Corriere della Sera

UN MOVIMENTO DOVE TORNANO GRILLO E LO SCONTRO

- di Massimo Franco

Il rosario di parole sgranato dagli esponenti del Movimento 5 Stelle mostra una costante: un atto di sottomissi­one a Beppe Grillo, unico «garante» del partito dopo la morte di Gianrobert­o Casaleggio. E solleva automatica­mente una domanda che era passata in secondo piano nei mesi scorsi: quale sia il livello di autonomia che gli eletti del M5S sono in grado di esprimere. Il problema non è solo quello della legge sulla democrazia interna che le altre forze politiche hanno tirato tra i piedi di Grillo: quella norma sa di atto ostile.

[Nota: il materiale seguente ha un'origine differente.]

(* ===== verification/Zip.v ===== *)
(** * minzip/Zip.c, Zip.h and SysUtil.c: opening an archive and finding entries

    The archive file is mapped into memory; [mem] is the mapped bytes and a pointer
    into the mapping is its offset from [addr].  [parseZipArchive] finds the end of
    central directory record, walks the central directory, keeps the entries sorted by
    name in [pEntries] (binary search and memmove) and indexes them in the hash table
    of Hash.v, whose items are entry indices (the C code stores pointers into
    [pEntries]).  Leaving the loop through [goto bail] is the value [None].

    [long], [size_t] and [uintptr_t] have [word_bits] bits.  The two instances of
    safe_iop's [safe_add] (a library outside the repository) are parameters. *)

From stdpp Require Import base numbers list sorting.
From S2P Require Import Prelude CString Bits Hash.

(** ** Data *)

Definition CENSIG : Z := 0x02014b50.
Definition CENHDR : Z := 46.
Definition CENVEM : Z := 4.
Definition CENHOW : Z := 10.
Definition CENTIM : Z := 12.
Definition CENCRC : Z := 16.
Definition CENSIZ : Z := 20.
Definition CENLEN : Z := 24.
Definition CENNAM : Z := 28.
Definition CENEXT : Z := 30.
Definition CENCOM : Z := 32.
Definition CENATX : Z := 38.
Definition CENOFF : Z := 42.
Definition ENDSIG : Z := 0x06054b50.
Definition ENDHDR : Z := 22.
Definition ENDSUB : Z := 8.
Definition ENDOFF : Z := 16.
Definition LOCSIG : Z := 0x04034b50.
Definition LOCHDR : Z := 30.
Definition LOCNAM : Z := 26.
Definition LOCEXT : Z := 28.
Definition STORED : Z := 0.
Definition DEFLATED : Z := 8.
Definition CENVEM_UNIX : Z := 768.
Definition PATH_MAX : Z := 4096.

Record MemMapping := mkMap {
  addr : Z;
  mlength : Z;
  baseAddr : Z;
  baseLength : Z
}.

Record ZipEntry := mkZipEntry {
  fileNameLen : Z;
  fileName : Z;  (** offset of the name in the mapping *)
  offset : Z;
  compLen : Z;
  uncompLen : Z;
  compression : Z;
  modTime : Z;
  crc32 : Z;
  versionMadeBy : Z;
  externalFileAttributes : Z
}.

(** A fresh entry of the array [calloc] returns. *)
Definition zero_entry : ZipEntry := mkZipEntry 0 0 0 0 0 0 0 0 0 0.

Record ZipArchive := mkArchive {
  fd : Z;
  numZipEntries : Z;
  pZipEntries : option (list ZipEntry);
  pHash : option (HashTable Z);
  za_map : MemMapping
}.

(** What the code acquires from and gives back to the system. *)
Inductive event :=
| EvOpen (fd : Z)
| EvMap (base len : Z)
| EvAllocEntries
| EvAllocHash
| EvClose (fd : Z)
| EvUnmap (base len : Z)
| EvFreeEntries
| EvFreeHash.

#[global] Instance event_eq_dec : EqDecision event.
Proof. solve_decision. Defined.

(** ** Names *)

Definition entry_name (mem : block) (e : ZipEntry) : block := slice mem (fileName e) (fileNameLen e).

Definition hashcmpZipEntry (mem : block) (entry1 entry2 : ZipEntry) : Z :=
  if negb (fileNameLen entry1 =? fileNameLen entry2) then
    i32 (fileNameLen entry1 - fileNameLen entry2)
  else memcmp (entry_name mem entry1) (entry_name mem entry2).

(** The loose item is a C string; [name] is its bytes before the NUL. *)
Definition hashcmpZipName (mem : block) (entry : ZipEntry) (name : block) : Z :=
  let nameLen := u32 (zlen name) in
  if negb (fileNameLen entry =? nameLen) then i32 (fileNameLen entry - nameLen)
  else memcmp (entry_name mem entry) name.

Section Model.
Context `{Arch}.

Fixpoint hash_loop (nameLen : nat) (m : block) (name : Z) (hash : Z) : outcome Z :=
  match nameLen with
  | O => Val hash
  | S nameLen =>
      let* c := load m name in
      hash_loop nameLen m (name + 1) (u32 (u32 (hash * 31) + char_val c))
  end.

(** A negative [int] count would run off the end of the block. *)
Definition computeHash (m : block) (name nameLen : Z) : outcome Z :=
  if nameLen <? 0 then Trap OutOfBounds else hash_loop (Z.to_nat nameLen) m name 2.

Fixpoint valid_chars (n : nat) (m : block) (p : Z) : outcome bool :=
  match n with
  | O => Val true
  | S n =>
      let* c := load m p in
      if (char_val c <? 32) || (127 <=? char_val c) then Val false
      else valid_chars n m (p + 1)
  end.

Definition validFilename (m : block) (fileName fileNameLen : Z) : outcome bool :=
  if PATH_MAX <=? fileNameLen then Val false
  else valid_chars (Z.to_nat fileNameLen) m fileName.

(** ** Parsing *)

(** The backward scan for the end of central directory record. *)
Fixpoint find_eocd (fuel : nat) (mem : block) (ptr : Z) : outcome Z :=
  if ptr <? 0 then Val ptr else
  match fuel with
  | O => Trap NoFuel
  | S fuel =>
      let* b := load mem ptr in
      if b =? Z.land ENDSIG 0xff then
        let* v := get4LE mem ptr in
        if v =? ENDSIG then Val ptr else find_eocd fuel mem (ptr - 1)
      else find_eocd fuel mem (ptr - 1)
  end.

(** How the entry [e] compares with the name being inserted. *)
Definition search_diff (mem : block) (e : ZipEntry) (fileName' fileNameLen' : Z) : outcome Z :=
  let diffLen := if fileNameLen e <? fileNameLen' then fileNameLen e else fileNameLen' in
  let* diff := c_strncmp (Z.to_nat diffLen) mem (fileName e) mem fileName' in
  if diff =? 0 then Val (i32 (u32 (fileNameLen e - fileNameLen'))) else Val diff.

(** The binary search; the result is the final [high]. *)
Fixpoint search_loop (fuel : nat) (mem : block) (ents : list ZipEntry) (fileName fileNameLen low high : Z) :
    outcome Z :=
  if high <? low then Val high else
  match fuel with
  | O => Trap NoFuel
  | S fuel =>
      let* span := c_int 32 (high - low) in
      let* mid := c_int 32 (low + Z.quot span 2) in
      let* e := load ents mid in
      let* diff := search_diff mem e fileName fileNameLen in
      if diff <? 0 then search_loop fuel mem ents fileName fileNameLen (mid + 1) high
      else if 0 <? diff then search_loop fuel mem ents fileName fileNameLen low (mid - 1)
      else Val mid
  end.

(** Make room for the [i]-th entry: the array and the index of its slot. *)
Definition make_room (mem : block) (ents : list ZipEntry) (i fileName fileNameLen : Z) :
    outcome (list ZipEntry * Z) :=
  if 0 <? i then
    let* high := search_loop (Z.to_nat i) mem ents fileName fileNameLen 0 (i - 1) in
    let target := u32 (high + 1) in
    assert* target <=? i in
    let* ents := if negb (target =? i) then array_move ents (target + 1) target (i - target)
                 else Val ents in
    Val (ents, target)
  else Val (ents, 0).
Lemma mzIsZipEntryIntact_correct_witness :
  @mzIsZipEntryIntact LP64 demo_file demo_rd demo_zlib demo_crc 0 5000 demo_stored 0 = Val true /\
  wp (@mzIsZipEntryIntact LP64 demo_file demo_rd demo_zlib demo_crc 0 5000 demo_stored 0) (fun b =>
    b = true -> exists s, entry_contents demo_file demo_decoded demo_stored s /\ demo_crc 0 s = 18).
Proof.
  split; [vm_compute; reflexivity |]. eapply wp_mono.
  - apply (@mzIsZipEntryIntact_correct LP64 demo_file demo_rd demo_zlib demo_zinv demo_decoded);
      [apply demo_rd_ok | apply demo_zlib_ok | apply demo_crc_ok | by apply demo_sizes; left | by vm_compute].
  - intros b [Hb _]. exact Hb.
Defined.

(** When [mzExtractZipEntryToFile] reports success, exactly the entry's contents
    have been appended to the file, whatever partial and interrupted writes occurred;
    it does not return only while [write] keeps being interrupted. *)
Theorem mzExtractZipEntryToFile_correct `{Arch} (file : block) (rd : Z -> Z -> Z) (zl : zlib)
    (zinv : zstate zl -> block -> block -> Prop) (decoded : block -> block -> Prop)
    (fuel : nat) (e : ZipEntry) (pos : Z) (results : list (Z * Z)) (before : block) :
  read_ok file rd -> zlib_ok zl zinv decoded -> sizes_ok e -> enough fuel e ->
  wpx (fun t => t = NoFuel) (mzExtractZipEntryToFile file rd zl fuel e pos (mkSink results before))
    (fun '(b, k) => b = true -> exists s, entry_contents file decoded e s /\ sk_bytes k = before ++ s).
Proof. intros Hrd Hzl. by apply (to_file_spec file rd zl zinv decoded). Qed.

Lemma mzExtractZipEntryToFile_correct_witness :
  @mzExtractZipEntryToFile LP64 demo_file demo_rd demo_zlib 5000 demo_deflated 0
    (mkSink [(1, 0); (-1, EINTR); (2, 0)] [4]) = Val (true, mkSink [] [4; 5; 6; 7]) /\
  wpx (fun t => t = NoFuel) (@mzExtractZipEntryToFile LP64 demo_file demo_rd demo_zlib 5000 demo_deflated 0
    (mkSink [(1, 0); (-1, EINTR); (2, 0)] [4]))
    (fun '(b, k) => b = true -> exists s, entry_contents demo_file demo_decoded demo_deflated s /\ sk_bytes k = [4] ++ s).
Proof.
  split; [vm_compute; reflexivity |].
  apply (@mzExtractZipEntryToFile_correct LP64 demo_file demo_rd demo_zlib demo_zinv demo_decoded);
    [apply demo_rd_ok | apply demo_zlib_ok | by apply demo_sizes; right | by vm_compute].
Defined.

(** When [mzExtractZipEntryToBuffer] reports success, the buffer starts with exactly
    the entry's contents, which have the announced length, and the rest is untouched.
    The only way it can go wrong is to run past the end of the buffer, when the data is
    longer than announced. *)
Theorem mzExtractZipEntryToBuffer_correct `{Arch} (file : block) (rd : Z -> Z -> Z) (zl : zlib)
    (zinv : zstate zl -> block -> block -> Prop) (decoded : block -> block -> Prop)
    (fuel : nat) (e : ZipEntry) (pos : Z) (buf : block) :
  read_ok file rd -> zlib_ok zl zinv decoded -> sizes_ok e -> enough fuel e ->
  uncompLen e <= zlen buf -> zlen buf < 2 ^ (word_bits - 1) ->
  wpx (fun t => t = OutOfBounds) (mzExtractZipEntryToBuffer file rd zl fuel e pos buf)
    (fun '(b, buf') => b = true ->
      exists s, entry_contents file decoded e s /\ zlen s = uncompLen e /\ buf' = filled buf s).
Proof. intros Hrd Hzl. by apply (to_buffer_spec file rd zl zinv decoded). Qed.

Lemma mzExtractZipEntryToBuffer_correct_witness :
  @mzExtractZipEntryToBuffer LP64 demo_file demo_rd demo_zlib 5000 demo_deflated 0 [1; 1; 1] = Val (true, [5; 6; 7]) /\
  wpx (fun t => t = OutOfBounds)
    (@mzExtractZipEntryToBuffer LP64 demo_file demo_rd demo_zlib 5000 demo_deflated 0 [1; 1; 1])
    (fun '(b, buf') => b = true ->
      exists s, entry_contents demo_file demo_decoded demo_deflated s /\ zlen s = 3 /\ buf' = filled [1; 1; 1] s).
Proof.
  split; [vm_compute; reflexivity |].
  apply (@mzExtractZipEntryToBuffer_correct LP64 demo_file demo_rd demo_zlib demo_zinv demo_decoded);
    [apply demo_rd_ok | apply demo_zlib_ok | by apply demo_sizes; right | by vm_compute ..].
Defined.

Ma il fatto che i partiti abbiano scelto proprio quel terreno dovrebbe indurre il vertice a rifletterc­i sopra. Evidenteme­nte, gli avversari sapevano di toccare un punto debole. Anche se non potevano sapere che la «scomunica» del sindaco di Parma, Federico Pizzarotti, da parte di un fantomatic­o «staff di Casaleggio», avrebbe fornito un’ulteriore arma polemica. Né che la candidata a sindaco di Roma, Virginia Raggi, avrebbe detto con candore di essere pronta a dimettersi se, qualora fosse indagata, Grillo lo chiedesse. «È stata fraintesa», l’ha difesa il vicepresid­ente della Camera, Luigi Di Maio.

L’ultima perla è «l’algoritmo di Grillo». «Se tradisci il programma vieni espulso», annuncia il garante, che sta cercando un metodo di calcolo per rendere automatica la sanzione. La scelta tenta di trovare un criterio «oggettivo» per legittimar­e sanzioni che oggi sembrano affidate al giudizio di Grillo e della «Casaleggio Associati». Ma perpetua l’idea di una diffidenza di fondo verso i propri rappresent­anti; e una volontà pervicace di far dipendere la loro legittimaz­ione non dal rapporto con gli elettori ma con il loro capo. Le voci di un «contratto» tra candidati e società di Casaleggio alimentano le perplessit­à.

La vera domanda è quali siano i margini di autonomia dei candidati e degli eletti nei 5 Stelle rispetto al garante unico

La difficoltà del M5S, è confermata da più di un episodio. Ad esempio, il silenzio imbarazzat­o che ha preceduto e seguito l’incontro di ieri tra Grillo e la Raggi a Roma: un riserbo che permette al Pd di ironizzare sulla fine delle riunioni in streaming: caricatura della trasparenz­a delle decisioni, della quale peraltro anche i Dem si sono serviti. Ma viene anche evocata una «battaglia all’ultimo sangue» per il Campidogli­o, additata dal «garante» ai giovani di Napoli.

«O in un anno gli italiani ci danno una possibilit­à», avverte Grillo, «o ce ne andiamo a casa...». Sono toni che mostrano un leader del M5S deciso a non compiere più il «passo di lato» adombrato qualche mese fa: è in prima fila, e con l’aria di chi può fare il bello e il cattivo tempo. Ma così si appanna l’immagine del movimento «di lotta e di governo», e riaffiora la logica originaria di scontro contro tutti. È possibile che fosse inevitabil­e. E non è detto che riduca le possibilit­à di vincere alle Amministra­tive a Roma, viste le magagne degli avversari. Governare, tuttavia, è un’altra cosa.